他のチームのプレゼンを聴く生徒たち。互いの成長を感じ合う時間でもありました。
チームの全員が登壇し、自分たちの成果を発表します。
企業や地域の大人たちも本気で関わってきたこの授業が入り口になって、生徒たちの街を見る目も変わっていくことでしょう。

神奈川県立元石川高校では、2年生の選択科目の一つとして独自のカリキュラム「アントレプレナーシップ(以下、アントレ)」を組み込んでいます。アントレを選択した生徒たちは、“企業連携”“地域連携”“ものづくり”のテーマに分かれ、5~6人ずつのチームを組んで1年間活動してきました。この日はその最終発表です。

「次世代郊外まちづくり」では“地域連携”をテーマとする4チームの活動に協力してきました。各チームは「たまプラーザに多世代交流の場をつくる・考える」という課題に取り組んできた半年間を振り返りながら、5分の持ち時間で発表を行いました。メンバー同士が協力し合い、時にちゃめっ気も織り交ぜながらプレゼンテーションを展開しました。
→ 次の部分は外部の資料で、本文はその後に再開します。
(** ** Impulse zones: anchors *)

Lemma ob_at_cases (data : list CandleData) (m : Q) (i : nat) (c : OrderBlock) :
  In c (ob_at data m i) ->
  (c = mkOB (c_time (at_ data i)) (c_high (at_ data i)) (c_low (at_ data i))
            Bullish false Standard
   /\ (c_close (at_ data i) < c_open (at_ data i))%Q
   /\ (c_high (at_ data i) < c_close (at_ data (i + 1)))%Q)
  \/ (c = mkOB (c_time (at_ data i)) (c_high (at_ data i)) (c_low (at_ data i))
               Bearish false Standard
      /\ (c_open (at_ data i) < c_close (at_ data i))%Q
      /\ (c_close (at_ data (i + 1)) < c_low (at_ data i))%Q).
Proof.
  unfold ob_at. intros H. apply in_app_or in H. destruct H as [H|H].
  - match type of H with In _ (if ?b then _ else _) => destruct b eqn:E end;
      [|destruct H]. destruct H as [<-|[]]. left.
    apply andb_true_iff in E. destruct E as [E E3].
    apply andb_true_iff in E. destruct E as [E1 _].
    apply Qltb_lt in E1. apply Qgtb_gt in E3. auto.
  - match type of H with In _ (if ?b then _ else _) => destruct b eqn:E end;
      [|destruct H]. destruct H as [<-|[]]. right.
    apply andb_true_iff in E. destruct E as [E E3].
    apply andb_true_iff in E. destruct E as [E1 _].
    apply Qgtb_gt in E1. apply Qltb_lt in E3. auto.
Qed.

Lemma length_slice_last {A} (n : nat) (l : list A) : (length (slice_last n l) <= n)%nat.
Proof. unfold slice_last. rewrite length_skipn. lia. Qed.
(** * Degraded-mode execution contract of the lead generator

    A shallow embedding of [src/lead_generator/crew.py]: the availability
    probe run when the module is loaded, the [LeadOutput] schema, the two
    [LeadGenerator] classes (the CrewAI-backed one and the limited one) and
    the two module-level queries.
    The dashboard script [streamlit_app.py] is embedded as far as it uses
    the module: the status notices, and what it shows when the form is
    submitted.

    Python text is modelled as [string] (the UTF-8 bytes of the literal),
    Python [int] as [Z], a [dict] as a [gmap], a raised exception as the
    [Raises] branch of [outcome]. *)

From Stdlib Require Import ZArith DecimalString.
From stdpp Require Import base strings gmap list.

Local Open Scope string_scope.

(** ** Python values and exceptions *)

Module Py.

(** The values the dashboard puts in the [inputs] dict: text, integers
    (the lead count) and [None]. *)
Inductive value :=
| PyStr (s : string)
| PyInt (z : Z)
| PyNone.

(** [str(int)]: decimal digits, with a leading minus sign when negative. *)
Definition str_int (z : Z) : string := NilZero.string_of_int (Z.to_int z).

(** What an f-string replacement field [{v}] renders: [format(v, '')]. *)
Definition format (v : value) : string :=
  match v with
  | PyStr s => s
  | PyInt z => str_int z
  | PyNone => "None"
  end.

(** [d.get(key, default)]. *)
Definition get (d : gmap string value) (key : string) (default : value) : value :=
  match d !! key with
  | Some v => v
  | None => default
  end.

(** [hay.startswith(needle)]. *)
Fixpoint startswith (needle hay : string) : bool :=
  match needle, hay with
  | EmptyString, _ => true
  | String _ _, EmptyString => false
  | String a needle', String b hay' => Ascii.eqb a b && startswith needle' hay'
  end.

(** [needle in hay] on text. *)
Fixpoint contains (needle hay : string) : bool :=
  startswith needle hay ||
  match hay with
  | EmptyString => false
  | String _ rest => contains needle rest
  end.

(** The class of an exception, as far as the [except] clauses of the
    module tell classes apart: [except ImportError] takes [ImportError]
    and its subclass [ModuleNotFoundError], [except Exception] takes all
    of them. *)
Inductive exc_class :=
| ImportError
| ModuleNotFoundError
| OtherException (name : string).

(** An instance of a class deriving from [Exception] raised by code
    outside the repository; [err_text] is [str(e)]. The interpreter's
    exit signals, which derive from [BaseException] only, are not values
    of this type. *)
Record EnvError := {
  err_class : exc_class;
  err_text : string;
}.

Definition str_exc (e : EnvError) : string := err_text e.

Definition isinstance_ImportError (e : EnvError) : bool :=
  match err_class e with
  | ImportError | ModuleNotFoundError => true
  | OtherException _ => false
  end.

(** Everything the modelled code can raise: an error of the environment,
    or pydantic's [ValidationError] for a model, with the names of the
    fields reported as required but not supplied. *)
Inductive exception :=
| External (e : EnvError)
| ValidationError (model : string) (missing : list string).

(** A call either returns a value or raises. *)
Inductive outcome (A : Type) :=
| Returns (a : A)
| Raises (e : exception).
Arguments Returns {A} a.
Arguments Raises {A} e.

Definition bind {A B} (m : outcome A) (k : A → outcome B) : outcome B :=
  match m with
  | Returns a => k a
  | Raises e => Raises e
  end.

(** [try: body / except Exception as e: handler(e)]. *)
Definition try_except {A} (body : outcome A) (handler : exception → outcome A)
  : outcome A :=
  match body with
  | Returns a => Returns a
  | Raises e => handler e
  end.

Definition returned {A} (m : outcome A) : bool :=
  match m with
  | Returns _ => true
  | Raises _ => false
  end.

End Py.

Import Py.

#[export] Instance outcome_ret : MRet outcome := @Returns.
#[export] Instance outcome_bind : MBind outcome := λ A B k m, Py.bind m k.
#[export] Instance outcome_fmap : FMap outcome :=
  λ A B f m, Py.bind m (λ a, Returns (f a)).

(** ** The schema library *)

(** [LeadOutput] derives from pydantic's [BaseModel], and what its
    constructor does with a keyword that is not passed is the library's
    rule, not the module's. Every field is declared as
    [name: Optional[T] = Field(description=...)], so without a default.
    pydantic 1.x gives such a field the default [None]; pydantic 2.x
    treats it as required (it may be [None], but must be passed) and the
    constructor raises [ValidationError] listing the fields that are
    missing. CrewAI itself is built on pydantic 2.x. *)
Inductive pydantic_major := PydanticV1 | PydanticV2.

(** A keyword argument of a constructor call: not passed, or passed with a
    value that may be [None]. *)
Inductive kwarg (T : Type) :=
| Omitted
| Given (v : option T).
Arguments Omitted {T}.
Arguments Given {T} v.

(** The value a field takes, and the field's name when the library
    reports it as missing. *)
Definition resolve {T} (pyd : pydantic_major) (name : string) (a : kwarg T)
  : option T * list string :=
  match a with
  | Given v => (v, [])
  | Omitted =>
      match pyd with
      | PydanticV1 => (None, [])
      | PydanticV2 => (None, [name])
      end
  end.

(** ** LeadOutput *)

Record LeadOutput := {
  company_name : option string;
  annual_revenue : option string;
  location : option (gmap string string);
  website_url : option string;
  review : option string;
  num_employees : option Z;
  key_decision_makers : option (list (gmap string string));
  score : option Z;
}.

(** The keywords of a call [LeadOutput(...)]. *)
Record LeadOutput_kwargs := {
  kw_company_name : kwarg string;
  kw_annual_revenue : kwarg string;
  kw_location : kwarg (gmap string string);
  kw_website_url : kwarg string;
  kw_review : kwarg string;
  kw_num_employees : kwarg Z;
  kw_key_decision_makers : kwarg (list (gmap string string));
  kw_score : kwarg Z;
}.

(** The call [LeadOutput()], with no keyword at all. *)
Definition no_kwargs : LeadOutput_kwargs :=
  {| kw_company_name := Omitted; kw_annual_revenue := Omitted;
     kw_location := Omitted; kw_website_url := Omitted;
     kw_review := Omitted; kw_num_employees := Omitted;
     kw_key_decision_makers := Omitted; kw_score := Omitted |}.

(** The call [LeadOutput] with keywords [kw]: fields are resolved in
    declaration order. The values the module passes already have the
    declared types, so type validation has nothing to reject. *)
Definition LeadOutput_new (pyd : pydantic_major) (kw : LeadOutput_kwargs)
  : outcome LeadOutput :=
  let '(cn, m1) := resolve pyd "company_name" (kw_company_name kw) in
  let '(ar, m2) := resolve pyd "annual_revenue" (kw_annual_revenue kw) in
  let '(lo, m3) := resolve pyd "location" (kw_location kw) in
  let '(wu, m4) := resolve pyd "website_url" (kw_website_url kw) in
  let '(rv, m5) := resolve pyd "review" (kw_review kw) in
  let '(ne, m6) := resolve pyd "num_employees" (kw_num_employees kw) in
  let '(kd, m7) := resolve pyd "key_decision_makers" (kw_key_decision_makers kw) in
  let '(sc, m8) := resolve pyd "score" (kw_score kw) in
  match (m1 ++ m2 ++ m3 ++ m4 ++ m5 ++ m6 ++ m7 ++ m8)%list with
  | [] =>
      Returns {| company_name := cn; annual_revenue := ar; location := lo;
                 website_url := wu; review := rv; num_employees := ne;
                 key_decision_makers := kd; score := sc |}
  | missing => Raises (ValidationError "LeadOutput" missing)
  end.

(** The call that passes [None] for every field. *)
Definition all_None_kwargs : LeadOutput_kwargs :=
  {| kw_company_name := Given None; kw_annual_revenue := Given None;
     kw_location := Given None; kw_website_url := Given None;
     kw_review := Given None; kw_num_employees := Given None;
     kw_key_decision_makers := Given None; kw_score := Given None |}.

(** The result with every field absent. *)
Definition absent_LeadOutput : LeadOutput :=
  {| company_name := None; annual_revenue := None; location := None;
     website_url := None; review := None; num_employees := None;
     key_decision_makers := None; score := None |}.

(** ** Process-wide state and the availability probe *)

(** The three module globals. *)
Record ModuleState := {
  IS_STREAMLIT : bool;
  CREWAI_AVAILABLE : bool;
  IMPORT_ERROR : option string;
}.

(** What an [import] statement does when it is executed. *)
Inductive import_outcome :=
| Imported
| ImportRaises (e : EnvError).

(** What the module finds around it when it is loaded. The three
    [import_crewai*] fields are the three statements of the [try] block,
    [import_streamlit] is what loading [streamlit] does when it is not
    loaded yet. [stdout_rejects] is [None] when [sys.stdout] can encode
    the messages the module prints, which all start with an emoji;
    otherwise it gives, for a message, the text of the
    [UnicodeEncodeError] that printing it raises. *)
Record Environment := {
  streamlit_in_sys_modules : bool;
  streamlit_in_argv : bool;
  import_crewai : import_outcome;
  import_crewai_project : import_outcome;
  import_crewai_tools : import_outcome;
  import_streamlit : import_outcome;
  stdout_rejects : option (string → string);
  pydantic : pydantic_major;
}.

Definition UnicodeEncodeError (text : string) : EnvError :=
  {| err_class := OtherException "UnicodeEncodeError"; err_text := text |}.

(** [print(message)]: the exception it raises, if any. *)
Definition console_print (env : Environment) (message : string)
  : option EnvError :=
  match stdout_rejects env with
  | None => None
  | Some text_of => Some (UnicodeEncodeError (text_of message))
  end.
実は、“地域連携”チームでは、1月下旬に「多世代交流」を目的としたイベントの開催を予定していました。爬虫類好きをテーマとして多世代がつながる仕掛けを考えた「ハブまつり」や、まちをみんなで巡るスタンプラリー、多(他)世代交流について話し合う「TPタックル」など、各チームがさまざまな企画を計画していました。ところが、インフルエンザの流行でそれが中止に。残念ながらイベントとしての結果は出せませんでしたが、この授業を通して得たものは大きかったようです。

いいアイデアが出ても、問題にぶつかったり思うようにいかなかったりして悩んだ様子が、どのチームの発表からも伝わってきました。しかしこれは、発表会の最後に校長の岡部先生がおっしゃっていた「想定通り」のことであり、それをどう乗り越えていくかがこの授業の「狙い」です。生徒たちは、自分たちが立てた仮説を検証するために、あるいはイベントの実施に向けて、いろいろな人に会いに行く行動力を身につけました。また、話を聞き出すコミュニケーション力を養い、課題解決のためのアイデアを想像力豊かに考えました。そうしたことによる自分たちの成長を実感できたことは、彼らが社会へ出ていくときの大きな支えになることでしょう。

中には「多世代ではなく、“他”世代なのでは?」「そもそも“他”世代交流なんて必要ないのでは?」という、大人にはない視点を持ったチームもありました。彼らはその考えにこだわり、地域住民へのアンケートを通して、みんながどう思っているか、そしてなぜそう思っているか、を追求していきました。そのプロセスは、協力する側の大人にとっても大きな発見だったのではと思います。

彼らの発表で印象的だったのは、「疑問を解決するために、大学生や企業・自治体・地域の方々など、普段関わらない人たちとたくさん関わってきた。自分たちの活動を振り返ってみたら、『自分たちがしてきたことこそが多世代交流だった』と気付いた」という話でした。多世代交流に一番疑問を抱いていたチームが、他のチームよりも多世代交流をしていたのです。

イベントができなくても多世代が交流するきっかけはある――そんなことを大人も学べた授業でした。